Abstract

Despite current literature suggesting that various social cognitive processes seem to be impaired in late adulthood, e.g., processing of social gaze cues, the trajectory decline of social cognition in late adulthood is not well understood (e.g., Grainger et al., 2018; Paal & Bereczkei, 2007). As part of a multi-institutional research project, we began to systematically investigate whether there is age-related decline in older adults’ ability to infer others’ mental states, integrate multiple referential cues, and identify emotional states of others using prosodic cues. Sixteen older adults aged 71-85, of which 9 were cognitively healthy and 7 with mild-to-moderate dementia, and 7 younger adults aged 19-37 underwent three tasks.
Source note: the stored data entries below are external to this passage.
(* ===== verification/Docker.v ===== *)
(** * The Docker registry ([src/docker.rs]): handlers and dispatch *)
From S2P Require Import Prelude Prog Digest Env Config State Text Http DockerUpstream.

Section docker.
Context {SHA : Sha256} {CT : ConstantTimeEq} {ITER : MapIter} {HC : HttpCodecs}.

(** ** Authentication *)
Definition user_matches (username password : bytes) (u : DockerUser) : bool :=
  ct_eq (user_name u) username && ct_eq (user_password u) password.

(** The credentials of a request. *)
Definition request_credentials (req : Request) : option (bytes * bytes) :=
  auth ← req_header req $"authorization";
  auth ← header_to_str auth;
  basic ← strip_prefix $"Basic " auth;
  decoded ← base64_decode basic;
  if utf8_valid decoded then split_once ":" decoded else None.

Definition check_auth (req : Request) : M unit :=
  s ← get_state;
  match docker_user (config s) with
  | [] => mret tt
  | users =>
      match request_credentials req with
      | None => throw DockerError.InvalidAuth
      | Some (username, password) =>
          if existsb (user_matches username password) users then mret tt
          else
            _ ← modify (metric_add docker_auth_failures 1);
            throw DockerError.InvalidAuth
      end
  end.

(** ** Helpers *)
Definition ensure_self (upstream_host : bytes) (method : Method.t) : result DockerError.t unit :=
  if decide (upstream_host = $"self") then Ok tt else Err (DockerError.MethodNotAllowed method).

Definition digest_from_query (req : Request) : option bytes :=
  q ← req_query req;
  v ← head (omap (strip_prefix $"digest=") (split_at_char "&" q));
  Some (urldecode v).

Definition read_body (req : Request) : M bytes :=
  lift (ok_or (req_body req) (DockerError.Upstream $"read body")).

Definition octet_stream : bytes := $"application/octet-stream".

(** The status an upstream failure is passed on with, and its response. *)
Definition upstream_failure (status : N) : Response :=
  error_response (if ((100 <=? status) && (status <? 1000))%N then status else 502)
    ($"upstream returned " ++ status_display status).

Definition content_type (resp : UpResponse) : bytes :=
  default octet_stream (up_text_header resp $"content-type").

(** ** Manifests *)
Definition serve_manifest (m : Manifest) (head : bool) (digest : Digest) : M Response :=
  build_expect 200
    [($"content-type", m_media_type m);
     ($"docker-content-digest", digest_to_string digest);
     ($"content-length", dec (blen (m_content m)))]
    (if head then empty else Full (m_content m)).

(** The digest a reference stands for; [inr] is an early response. *)
Definition resolve_reference (net : Network) (upstream_host name reference : bytes)
    (accept : option bytes) : M (Digest + Response) :=
  match digest_from_str reference with
  | Some d => mret (inl d)
  | None =>
      if decide (upstream_host = $"self") then
        s ← get_state;
        match tags s !! (name, reference) with
        | Some d => mret (inl d)
        | None => throw DockerError.NotFound
        end
      else
        resp ← upstream_pull_request net upstream_host name Method.HEAD
                 ($"manifests/" ++ reference) accept;
        if negb (is_success (us_status resp)) then mret (inr (upstream_failure (us_status resp)))
        else
          match up_text_header resp $"docker-content-digest" ≫= digest_from_str with
          | Some d => mret (inl d)
          | None => throw (DockerError.Upstream $"HEAD response missing Docker-Content-Digest")
          end
  end.

(** The bump of a manifest on a cache hit. *)
Definition touch_manifest (digest : Digest) (m : Manifest) (s : State) : State :=
  metric_add docker_manifest_cache_hit 1
    (set_manifests (<[digest := mkManifest (m_content m) (m_media_type m) (now s) false]>
                      (manifests s)) s).

(** A cache hit, under the guard of [state.manifests.get]. *)
Definition cached_manifest (digest : Digest) (head : bool) : M (option Response) :=
  guarded (
    s ← get_state;
    match manifests s !! digest with
    | Some entry =>
        _ ← modify (touch_manifest digest entry);
        response ← serve_manifest entry head digest;
        mret (Some response)
    | None => mret None
    end).

Definition get_head_manifest (net : Network) (req : Request) (upstream_host name reference : bytes)
    (head : bool) : M Response :=
  let client_accept := req_header req $"accept" ≫= header_to_str in
  let accept := Some (manifest_accept client_accept) in
  r ← resolve_reference net upstream_host name reference accept;
  match r with
  | inr response => mret response
  | inl digest =>
      hit ← cached_manifest digest head;
      match hit with
      | Some response => mret response
      | None =>
          if decide (upstream_host = $"self") then throw DockerError.NotFound
          else
            _ ← modify (metric_add docker_manifest_cache_miss 1);
            resp ← upstream_pull_request net upstream_host name Method.GET
                     ($"manifests/" ++ digest_to_string digest) accept;
            if negb (is_success (us_status resp)) then mret (upstream_failure (us_status resp))
            else
              match collect (us_body resp) with
              | None => throw (DockerError.Upstream $"read manifest body")
              | Some body =>
                  s ← get_state;
                  let entry := mkManifest body (content_type resp) (now s) false in
                  _ ← modify (insert_manifest digest entry);
                  serve_manifest entry head digest
              end
      end
  end.

Definition put_manifest (req : Request) (upstream_host name reference : bytes) : M Response :=
  _ ← lift (ensure_self upstream_host (req_method req));
  let media_type := default $"application/vnd.docker.distribution.manifest.v2+json"
                      (req_header req $"content-type" ≫= header_to_str) in
  body ← read_body req;
  let digest := sha256_digest body in
  s ← get_state;
  _ ← modify (insert_manifest digest (mkManifest body media_type (now s) false));
  _ ← (if digest_from_str reference is Some _ then mret tt
       else modify (fun s => set_tags (<[(name, reference) := digest]> (tags s)) s));
  _ ← modify (fun s => set_tags (<[(name, digest_to_string digest) := digest]> (tags s)) s);
  build_try 201
    [($"Location", $"/v2/self/" ++ name ++ $"/manifests/" ++ digest_to_string digest);
     ($"Docker-Content-Digest", digest_to_string digest);
     ($"Content-Length", $"0")] empty.

(** ** Uploads *)

(** Under the lock of an upload: append a chunk; finish, where a success takes
    the buffer out and leaves the hasher as it is. *)
Definition append_chunk (chunk : bytes) (u : Upload) : Upload :=
  mkUpload (up_buf u ++ chunk) (hasher_update (up_hasher u) chunk).

Definition finish_upload (expected : Digest) (chunk : bytes) (u : Upload)
  : Upload * result Digest bytes :=
  let u1 := if decide (chunk = []) then u else append_chunk chunk u in
  let got := hasher_finalize (up_hasher u1) in
  if decide (got = expected) then (mkUpload [] (up_hasher u1), Ok (up_buf u1))
  else (u1, Err got).

(** What [upload.inner.lock().await] guards. The handler holds an [Arc] of the
    object [upload] it has looked up, which is in the map still or has been
    dropped from it ([upload] itself is what a lookup found, if neither). *)
Definition lock_upload {A} (uuid : N) (upload : Upload) (f : Upload -> Upload * A) (s : State) : State * A :=
  match uploads s !! uuid, dropped_uploads s !! uuid with
  | Some u, _ => (set_uploads (<[uuid := (f u).1]> (uploads s)) s, (f u).2)
  | None, Some u => (set_dropped_uploads (<[uuid := (f u).1]> (dropped_uploads s)) s, (f u).2)
  | None, None => (s, (f upload).2)
  end.

(** [state.uploads.remove(&uuid)]. *)
Definition remove_upload (uuid : N) (s : State) : State :=
  match uploads s !! uuid with
  | Some u => set_dropped_uploads (<[uuid := u]> (dropped_uploads s))
                (set_uploads (delete uuid (uploads s)) s)
  | None => s
  end.

(** A blob that arrived completely, under a fresh id. *)
Definition store_blob (digest : Digest) (content media_type : bytes) (s : State) : State :=
  let '(id, s1) := take_id s in
  insert_blob digest (Blob.InMemory id content media_type (now s)) s1.

Definition digest_mismatch (expected got : Digest) : Response :=
  error_response 400 ($"digest mismatch: expected " ++ digest_to_string expected
                      ++ $" got " ++ digest_to_string got).

Definition blob_created (name : bytes) (digest : Digest) : M Response :=
  build_try 201
    [($"Location", $"/v2/self/" ++ name ++ $"/blobs/" ++ digest_to_string digest);
     ($"Docker-Content-Digest", digest_to_string digest);
     ($"Content-Length", $"0")] empty.

Definition upload_location (name : bytes) (uuid : N) : bytes :=
  $"/v2/self/" ++ name ++ $"/blobs/uploads/" ++ uuid_to_string uuid.

(** [new_uuid] is the value of [Uuid::new_v4()]. *)
Definition post_blob_upload (new_uuid : N) (req : Request) (upstream_host name : bytes) : M Response :=
  _ ← lift (ensure_self upstream_host (req_method req));
  match digest_from_query req with
  | Some digest_str =>
      match digest_from_str digest_str with
      | None => mret (error_response 400 $"invalid digest")
      | Some expected =>
          body ← read_body req;
          let got := sha256_digest body in
          if decide (got = expected) then
            _ ← modify (store_blob got body octet_stream);
            blob_created name got
          else mret (digest_mismatch expected got)
      end
  | None =>
      _ ← modify (fun s => set_uploads (<[new_uuid := mkUpload [] hasher_new]> (uploads s)) s);
      build_try 202
        [($"Location", upload_location name new_uuid);
         ($"Range", $"0-0");
         ($"Content-Length", $"0");
         ($"Docker-Upload-UUID", uuid_to_string new_uuid)] empty
  end.

Definition upload_range (u : Upload) : bytes := $"0-" ++ dec (saturating_sub (blen (up_buf u)) 1).

Definition patch_blob_upload (req : Request) (upstream_host name uuid_str : bytes) : M Response :=
  _ ← lift (ensure_self upstream_host (req_method req));
  match uuid_parse_str uuid_str with
  | None => mret (error_response 400 $"invalid upload id")
  | Some uuid =>
      s ← get_state;
      match uploads s !! uuid with
      | None => mret (error_response 404 $"unknown upload")
      | Some upload =>
          chunk ← read_body req;
          u1 ← on_state (lock_upload uuid upload (fun u => (append_chunk chunk u, append_chunk chunk u)));
          build_try 202
            [($"Location", upload_location name uuid);
             ($"Range", upload_range u1);
             ($"Content-Length", $"0");
             ($"Docker-Upload-UUID", uuid_to_string uuid)] empty
      end
  end.

Definition put_blob_upload (req : Request) (upstream_host name uuid_str : bytes) : M Response :=
  _ ← lift (ensure_self upstream_host (req_method req));
  match uuid_parse_str uuid_str with
  | None => mret (error_response 400 $"invalid upload id")
  | Some uuid =>
      match digest_from_query req with
      | None => mret (error_response 400 $"missing ?digest")
      | Some expected_str =>
          match digest_from_str expected_str with
          | None => mret (error_response 400 $"invalid digest")
          | Some expected =>
              s ← get_state;
              match uploads s !! uuid with
              | None => mret (error_response 404 $"unknown upload")
              | Some upload =>
                  chunk ← read_body req;
                  r ← on_state (lock_upload uuid upload (finish_upload expected chunk));
                  match r with
                  | Err got => mret (digest_mismatch expected got)
                  | Ok buf =>
                      _ ← modify (remove_upload uuid);
                      _ ← modify (store_blob expected buf octet_stream);
                      blob_created name expected
                  end
              end
          end
      end
  end.

Definition get_blob_upload_status (upstream_host name uuid_str : bytes) : M Response :=
  _ ← lift (ensure_self upstream_host Method.GET);
  match uuid_parse_str uuid_str with
  | None => mret (error_response 400 $"invalid upload id")
  | Some uuid =>
      s ← get_state;
      match uploads s !! uuid with
      | None => mret (error_response 404 $"unknown upload")
      | Some upload =>
          u ← on_state (lock_upload uuid upload (fun u => (u, u)));
          build_try 204
            [($"Location", upload_location name uuid);
             ($"Range", upload_range u);
             ($"Docker-Upload-UUID", uuid_to_string uuid)] empty
      end
  end.

Definition delete_blob_upload (upstream_host uuid_str : bytes) : M Response :=
  _ ← lift (ensure_self upstream_host Method.DELETE);
  match uuid_parse_str uuid_str with
  | None => mret (error_response 400 $"invalid upload id")
  | Some uuid =>
      _ ← modify (remove_upload uuid);
      build_try 204 [($"Content-Length", $"0")] empty
  end.
End docker.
In a theory-of-mind story task, participants answered true/false questions about the beliefs of the protagonists in the stories. A cue integration task assessed participants’ ability to integrate the experimenter’s gaze and semantic cues to identify a referent object. In an emotion-prosody task, participants judged whether the speaker sounded happy or sad in low-pass filtered audio. Non-parametric tests revealed that younger adults outperformed both groups of older adults (both ps=.001) in inferring the protagonists’ beliefs in the stories. Younger adults were also better and more accurate than both groups of older adults in integrating cues to identify the referent object and in using prosodic cues to identify emotional states respectively (ps<.001). Both groups of older adults did not differ significantly from each other in the tasks. These findings provide emerging and important insights into the decline of social cognitive processes in late adulthood.